Using the records below, repeat exactly the lines from the one holding "Proof. unfold bitsOf." through the one holding "Section Chunks.", both ends included, and no others.

Stored data
══════

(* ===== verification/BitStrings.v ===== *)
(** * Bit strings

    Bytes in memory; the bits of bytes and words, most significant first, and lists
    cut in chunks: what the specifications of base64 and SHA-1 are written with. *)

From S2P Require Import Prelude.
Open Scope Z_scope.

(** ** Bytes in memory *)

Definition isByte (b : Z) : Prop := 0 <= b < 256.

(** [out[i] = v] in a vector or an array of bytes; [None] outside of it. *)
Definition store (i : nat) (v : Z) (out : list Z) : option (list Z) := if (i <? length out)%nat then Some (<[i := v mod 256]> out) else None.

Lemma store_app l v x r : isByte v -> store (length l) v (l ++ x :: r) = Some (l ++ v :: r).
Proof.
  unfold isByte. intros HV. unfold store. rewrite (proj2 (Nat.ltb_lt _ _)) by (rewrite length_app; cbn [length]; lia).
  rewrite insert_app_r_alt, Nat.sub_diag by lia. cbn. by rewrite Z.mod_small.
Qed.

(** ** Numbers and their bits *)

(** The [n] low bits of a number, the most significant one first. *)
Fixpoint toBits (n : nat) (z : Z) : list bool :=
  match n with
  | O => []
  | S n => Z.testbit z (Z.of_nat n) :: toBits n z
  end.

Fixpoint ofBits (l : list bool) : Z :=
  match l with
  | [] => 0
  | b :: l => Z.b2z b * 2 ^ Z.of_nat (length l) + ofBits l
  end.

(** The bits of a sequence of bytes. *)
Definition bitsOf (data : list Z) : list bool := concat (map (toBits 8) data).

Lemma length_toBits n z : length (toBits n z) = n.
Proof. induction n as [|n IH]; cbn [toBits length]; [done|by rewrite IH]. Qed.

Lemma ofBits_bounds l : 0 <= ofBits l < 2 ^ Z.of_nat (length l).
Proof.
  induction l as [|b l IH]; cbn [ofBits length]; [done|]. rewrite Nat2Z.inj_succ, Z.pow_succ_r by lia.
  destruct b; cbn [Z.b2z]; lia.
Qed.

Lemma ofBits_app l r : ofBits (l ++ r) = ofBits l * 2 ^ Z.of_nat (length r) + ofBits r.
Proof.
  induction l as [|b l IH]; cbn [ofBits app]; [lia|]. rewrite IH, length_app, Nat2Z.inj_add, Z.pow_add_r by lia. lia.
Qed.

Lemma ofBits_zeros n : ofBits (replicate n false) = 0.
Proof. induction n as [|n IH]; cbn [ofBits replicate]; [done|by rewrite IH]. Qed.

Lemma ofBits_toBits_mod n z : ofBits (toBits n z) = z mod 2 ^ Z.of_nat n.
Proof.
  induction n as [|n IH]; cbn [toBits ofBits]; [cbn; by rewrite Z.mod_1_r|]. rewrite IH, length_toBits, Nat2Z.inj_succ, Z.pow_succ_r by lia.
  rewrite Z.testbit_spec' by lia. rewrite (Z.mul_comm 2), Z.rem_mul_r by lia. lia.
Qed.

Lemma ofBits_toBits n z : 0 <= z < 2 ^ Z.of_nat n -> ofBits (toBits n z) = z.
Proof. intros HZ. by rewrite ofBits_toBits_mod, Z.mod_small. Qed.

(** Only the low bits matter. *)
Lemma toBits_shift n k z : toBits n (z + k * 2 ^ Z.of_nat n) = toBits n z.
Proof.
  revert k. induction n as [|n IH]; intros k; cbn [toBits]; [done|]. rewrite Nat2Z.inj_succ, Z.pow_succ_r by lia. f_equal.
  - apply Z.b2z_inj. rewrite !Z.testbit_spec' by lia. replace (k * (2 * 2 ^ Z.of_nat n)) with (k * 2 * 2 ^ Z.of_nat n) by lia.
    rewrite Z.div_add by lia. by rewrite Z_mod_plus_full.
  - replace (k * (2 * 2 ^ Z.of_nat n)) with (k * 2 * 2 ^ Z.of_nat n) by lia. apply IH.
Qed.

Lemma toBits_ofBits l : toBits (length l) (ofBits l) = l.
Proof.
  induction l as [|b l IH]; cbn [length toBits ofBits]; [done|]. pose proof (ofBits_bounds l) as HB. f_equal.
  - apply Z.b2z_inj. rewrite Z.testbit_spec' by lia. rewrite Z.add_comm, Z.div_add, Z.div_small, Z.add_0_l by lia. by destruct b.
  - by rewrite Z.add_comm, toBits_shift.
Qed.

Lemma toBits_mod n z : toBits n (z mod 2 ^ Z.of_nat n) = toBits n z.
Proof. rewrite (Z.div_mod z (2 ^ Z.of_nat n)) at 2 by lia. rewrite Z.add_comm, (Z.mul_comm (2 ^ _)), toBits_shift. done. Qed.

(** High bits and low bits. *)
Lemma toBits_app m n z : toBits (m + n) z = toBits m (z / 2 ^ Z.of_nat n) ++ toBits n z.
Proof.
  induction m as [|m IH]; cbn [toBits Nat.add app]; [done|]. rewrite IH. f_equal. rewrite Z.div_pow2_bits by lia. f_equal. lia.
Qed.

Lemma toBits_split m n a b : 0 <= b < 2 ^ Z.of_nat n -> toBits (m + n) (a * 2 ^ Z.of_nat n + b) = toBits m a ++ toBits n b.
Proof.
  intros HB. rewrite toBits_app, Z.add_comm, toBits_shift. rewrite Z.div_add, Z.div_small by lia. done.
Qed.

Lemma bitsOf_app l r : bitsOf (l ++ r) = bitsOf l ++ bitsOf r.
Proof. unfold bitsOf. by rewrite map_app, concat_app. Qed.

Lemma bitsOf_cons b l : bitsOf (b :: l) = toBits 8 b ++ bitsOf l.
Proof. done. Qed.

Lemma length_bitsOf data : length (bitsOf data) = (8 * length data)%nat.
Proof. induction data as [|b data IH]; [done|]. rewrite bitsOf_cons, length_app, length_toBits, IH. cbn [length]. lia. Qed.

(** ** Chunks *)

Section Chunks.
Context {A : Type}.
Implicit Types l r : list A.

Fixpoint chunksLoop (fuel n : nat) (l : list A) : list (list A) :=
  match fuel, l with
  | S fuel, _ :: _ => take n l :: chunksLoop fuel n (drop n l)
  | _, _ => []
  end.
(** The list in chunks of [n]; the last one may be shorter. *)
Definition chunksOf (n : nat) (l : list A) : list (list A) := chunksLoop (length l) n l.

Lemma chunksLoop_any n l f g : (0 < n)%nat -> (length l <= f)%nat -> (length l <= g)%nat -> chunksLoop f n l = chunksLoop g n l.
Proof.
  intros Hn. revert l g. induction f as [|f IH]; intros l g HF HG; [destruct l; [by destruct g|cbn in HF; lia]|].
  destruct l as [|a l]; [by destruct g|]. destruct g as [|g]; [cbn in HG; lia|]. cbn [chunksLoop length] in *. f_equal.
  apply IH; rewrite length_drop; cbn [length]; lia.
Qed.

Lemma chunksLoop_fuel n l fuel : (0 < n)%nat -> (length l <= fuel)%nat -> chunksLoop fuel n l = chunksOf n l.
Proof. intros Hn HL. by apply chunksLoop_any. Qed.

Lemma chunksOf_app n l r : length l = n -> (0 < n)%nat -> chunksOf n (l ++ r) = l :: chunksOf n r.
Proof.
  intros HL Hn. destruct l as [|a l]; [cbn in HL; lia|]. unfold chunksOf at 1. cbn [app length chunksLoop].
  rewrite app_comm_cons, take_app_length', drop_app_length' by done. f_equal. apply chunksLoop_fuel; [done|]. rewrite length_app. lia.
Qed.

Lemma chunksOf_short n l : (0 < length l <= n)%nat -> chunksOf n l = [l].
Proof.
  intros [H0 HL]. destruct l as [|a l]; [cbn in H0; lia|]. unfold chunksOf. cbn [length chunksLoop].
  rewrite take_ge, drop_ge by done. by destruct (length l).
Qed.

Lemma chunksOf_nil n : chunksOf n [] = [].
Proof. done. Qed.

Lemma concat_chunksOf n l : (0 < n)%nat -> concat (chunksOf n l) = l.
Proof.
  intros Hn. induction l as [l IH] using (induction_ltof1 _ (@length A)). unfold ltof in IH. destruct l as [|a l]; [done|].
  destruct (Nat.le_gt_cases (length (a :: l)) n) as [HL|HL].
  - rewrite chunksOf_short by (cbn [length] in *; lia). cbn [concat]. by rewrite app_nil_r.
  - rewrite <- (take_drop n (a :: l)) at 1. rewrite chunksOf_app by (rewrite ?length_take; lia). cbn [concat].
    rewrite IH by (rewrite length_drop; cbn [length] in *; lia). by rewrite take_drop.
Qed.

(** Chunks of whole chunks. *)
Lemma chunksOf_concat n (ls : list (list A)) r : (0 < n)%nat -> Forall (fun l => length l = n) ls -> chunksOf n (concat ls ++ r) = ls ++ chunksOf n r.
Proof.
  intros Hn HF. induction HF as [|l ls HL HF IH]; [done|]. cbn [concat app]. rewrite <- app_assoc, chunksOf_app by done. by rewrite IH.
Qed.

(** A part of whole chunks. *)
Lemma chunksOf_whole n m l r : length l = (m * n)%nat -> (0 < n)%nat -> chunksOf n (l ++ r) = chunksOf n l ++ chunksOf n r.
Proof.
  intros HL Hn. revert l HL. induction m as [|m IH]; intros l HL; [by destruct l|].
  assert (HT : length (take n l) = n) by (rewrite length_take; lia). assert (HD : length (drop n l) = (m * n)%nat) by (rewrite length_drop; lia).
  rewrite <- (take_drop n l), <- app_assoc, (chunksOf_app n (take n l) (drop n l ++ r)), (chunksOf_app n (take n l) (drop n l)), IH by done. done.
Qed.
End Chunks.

══════

* Response box:
Proof. unfold bitsOf. by rewrite map_app, concat_app. Qed.

Lemma bitsOf_cons b l : bitsOf (b :: l) = toBits 8 b ++ bitsOf l.
Proof. done. Qed.

Lemma length_bitsOf data : length (bitsOf data) = (8 * length data)%nat.
Proof. induction data as [|b data IH]; [done|]. rewrite bitsOf_cons, length_app, length_toBits, IH. cbn [length]. lia. Qed.

(** ** Chunks *)

Section Chunks.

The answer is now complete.